I had to laugh today when I saw the front page of the National Weather Service's Seattle forecast office web site.
They had FOURTEEN watches, warnings, and advisories.
I have never seen so many. Something out of a disaster movie or reminiscent of the plagues that hit Egypt before the Exodus. High Winds! Floods! Small Craft Advisory! High Surf! Gales! Storms! Rough Bars! All that was missing were tornadoes, hurricanes, lice, and darkness. Oh, I forgot, we have darkness living in Seattle during the winter.
But the extremes did not end there! Many locations got above 60F today...some into the mid-60s (see below). In western WA and OR in December! Subtropical air was over us.
We have some major winds coming and ground zero should be the Oregon coast. If you live there, get ready. Secure supplies, flashlights, and keep away from potentially falling trees. But it will be glorious for storm chasing. (I tried to convince some folks along the Washington coast (including the Mayor of Westport) to start a storm museum and have storm gatherings there during the winter. It could be a huge tourism magnet. Filling the hotels, B & Bs and restaurants. They laughed at me.)
A trough will come through Wednesday AM, with wind gusts reaching 60-70 mph (see graphic for 10 AM Wednesday). The whites and purples along the coast will be the danger zones. There is substantial confidence this is going to happen.
But what you are really interested in is the major coastal cyclone that has been advertised for Thursday. This is a really interesting event for me. Rarely do you see the major forecast models in such disagreement this close it to an event.

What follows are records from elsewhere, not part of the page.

(** A cycle is recorded as it went and the watchdog sees it: when [tick]
    returns (with probes that do not write the supervisor's tables), exactly its
    cycle was added; it is RUNNING exactly when nothing failed and DEGRADED
    otherwise, every probe counted and a failed restore drill included; from then
    on a watchdog answers HEALTHY or DEGRADED accordingly until the heartbeat is
    older than its limit, and STALE after. *)
Theorem supervisor_cycle_recorded su now w c w' stale t
    (Hquiet : quiet_probes su)
    (Htick : supervisor_tick su now w = (Ok c, w'))
    (Hstale : (0 < stale)%Q) :
  runtime_cycles (w_db w') = runtime_cycles (w_db w) ++ [c]
  ∧ cy_state c = (if (cy_probes_failed c =? 0)%Z then "RUNNING" else "DEGRADED")
  ∧ (Z.of_nat (length (su_probes su)) <= cy_probes_ok c + cy_probes_failed c)%Z
  ∧ (cy_restore_drill_ok c = Some false → cy_state c = "DEGRADED")
  ∧ ∃ s, watchdog_check stale (Some t) w' = (Ok s, w')
       ∧ wd_state s = if qlt stale (t - cy_completed_at c) then "STALE"
                      else if (cy_probes_failed c =? 0)%Z then "HEALTHY" else "DEGRADED".
Proof.
  apply tick_run in Htick as (r & bk & Hr & Hbk & _ & D & Hst & Hcount & Hpos & Hdrill); [|done].
  set (r' := runtime_set _ _ _ _ _ _) in D. split_and!; [by rewrite D|done|done| |].
  - intros Hd. rewrite Hst. by rewrite (proj2 (Z.eqb_neq _ _) (Hdrill Hd)).
  - destruct (watchdog_run stale t w' r' (cy_completed_at c)) as (s & Hs & Es); [by rewrite D|by rewrite D|done|done|].
    exists s. split; [done|]. rewrite Es. unfold r'. cbn [rt_state runtime_set]. rewrite Hst.
    by destruct (cy_probes_failed c =? 0)%Z.
Qed.

(** ** Loops *)
Definition degraded_in (cs : list cycle_row) : Z :=
  Z.of_nat (length (List.filter (λ c, negb (cy_state c =s "RUNNING")) cs)).

Lemma monotonic_db (w w' : World) t : monotonic w = (Ok t, w') → w_db w' = w_db w.
Proof. by intros [= _ <-]. Qed.
Lemma supervised_cycle_run su interval w d w' :
  quiet_probes su → supervised_cycle su interval w = (Ok d, w') →
  ∃ c, runtime_cycles (w_db w') = runtime_cycles (w_db w) ++ [c] ∧ d = negb (cy_state c =s "RUNNING")
       ∧ rt_state <$> runtime_state (w_db w') = Some (cy_state c).
Proof.
  intros Hq Hrun. unfold supervised_cycle in Hrun.
  apply bind_Ok_inv in Hrun as (? & w1 & D1%monotonic_db & Hrun).
  apply bind_Ok_inv in Hrun as (c & w2 & (r & bk & _ & _ & _ & D2 & _)%tick_run & Hrun); [|done].
  apply bind_Ok_inv in Hrun as (? & w3 & D3 & [= <- <-]).
  assert (w_db w3 = w_db w2) as ->.
  { unfold pause in D3. destruct (Qeq_bool interval 0); [by injection D3 as _ <-|].
    by apply bind_Ok_inv in D3 as (? & ? & D3%monotonic_db & [= _ <-]). }
  exists c. rewrite D2, D1. done.
Qed.

Lemma degraded_cons c cs : degraded_in (c :: cs) = ((if negb (cy_state c =s "RUNNING") then 1 else 0) + degraded_in cs)%Z.
Proof. unfold degraded_in. cbn [List.filter]. destruct (negb _); cbn [length]; lia. Qed.

Lemma cycle_loop_run su interval n : quiet_probes su → ∀ k w d w',
  cycle_loop su n interval k w = (Ok d, w') →
  ∃ cs, runtime_cycles (w_db w') = runtime_cycles (w_db w) ++ cs ∧ length cs = n ∧ d = (k + degraded_in cs)%Z
    ∧ (cs = [] → w' = w) ∧ (∀ c, last cs = Some c → rt_state <$> runtime_state (w_db w') = Some (cy_state c)).
Proof.
  intros Hq. induction n as [|n IH]; intros k w d w'; cbn [cycle_loop].
  - intros [= <- <-]. exists []. rewrite app_nil_r. split_and!; try done. unfold degraded_in. simpl. lia.
  - intros (b & w1 & (c & E1 & -> & S1)%supervised_cycle_run & (cs & E2 & L2 & -> & N2 & S2)%IH)%bind_Ok_inv; [|done].
    exists (c :: cs). rewrite E2, E1, <- app_assoc. split_and!; [done|simpl; lia|rewrite degraded_cons; lia|done|].
    intros x Hx. destruct cs as [|y cs]; [|by apply S2]. injection Hx as <-. by rewrite N2.
Qed.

On one hand, there is the U.S. GFS model, which has been going for a big event for a few days. The latest run tonight still has a powerful storm, but farther offshore, so a bit less threatening for Washington and particularly Puget Sound.
Here are the latest pressure forecasts from the UW WRF model. A 974 hPa low off of northern Oregon at 1 PM (21 UTC) Thursday. LARGE PRESSURE GRADIENTS along the Oregon coast.
By 7 PM, this fast-moving low reaches Vancouver Island, but has weakened to 981 hPa. Very strong winds along the coast (gusting to 60-70 mph), but far less over Puget Sound. Perhaps gusts to 40-50 mph here.
What about the nemesis of the National Weather Service GFS, the super-duper European Center Model driven by big computers and better data assimilation than used in the U.S.? It has had much more benign solutions. BUT, it has now come much more into alignment with the U.S. model, although a bit weaker (see forecast for sea level pressure and relative humidity for 4 PM Thursday). Large pressure difference along the Oregon Coast.
Perhaps this is going to be a big win for the American team! We will see soon enough.
This is a very difficult forecast. Small storm, which has not even formed yet. Substantial uncertainty. Amazing we can even attempt to make such forecasts.
But it is getting very clear that the Oregon coast is going to be ground zero for a major onslaught of wind. Hurricane-force gusts.
And there are so many weather stories that I don't have time to discuss, like the extraordinarily heavy rain that is about to hit northern California. A drought buster.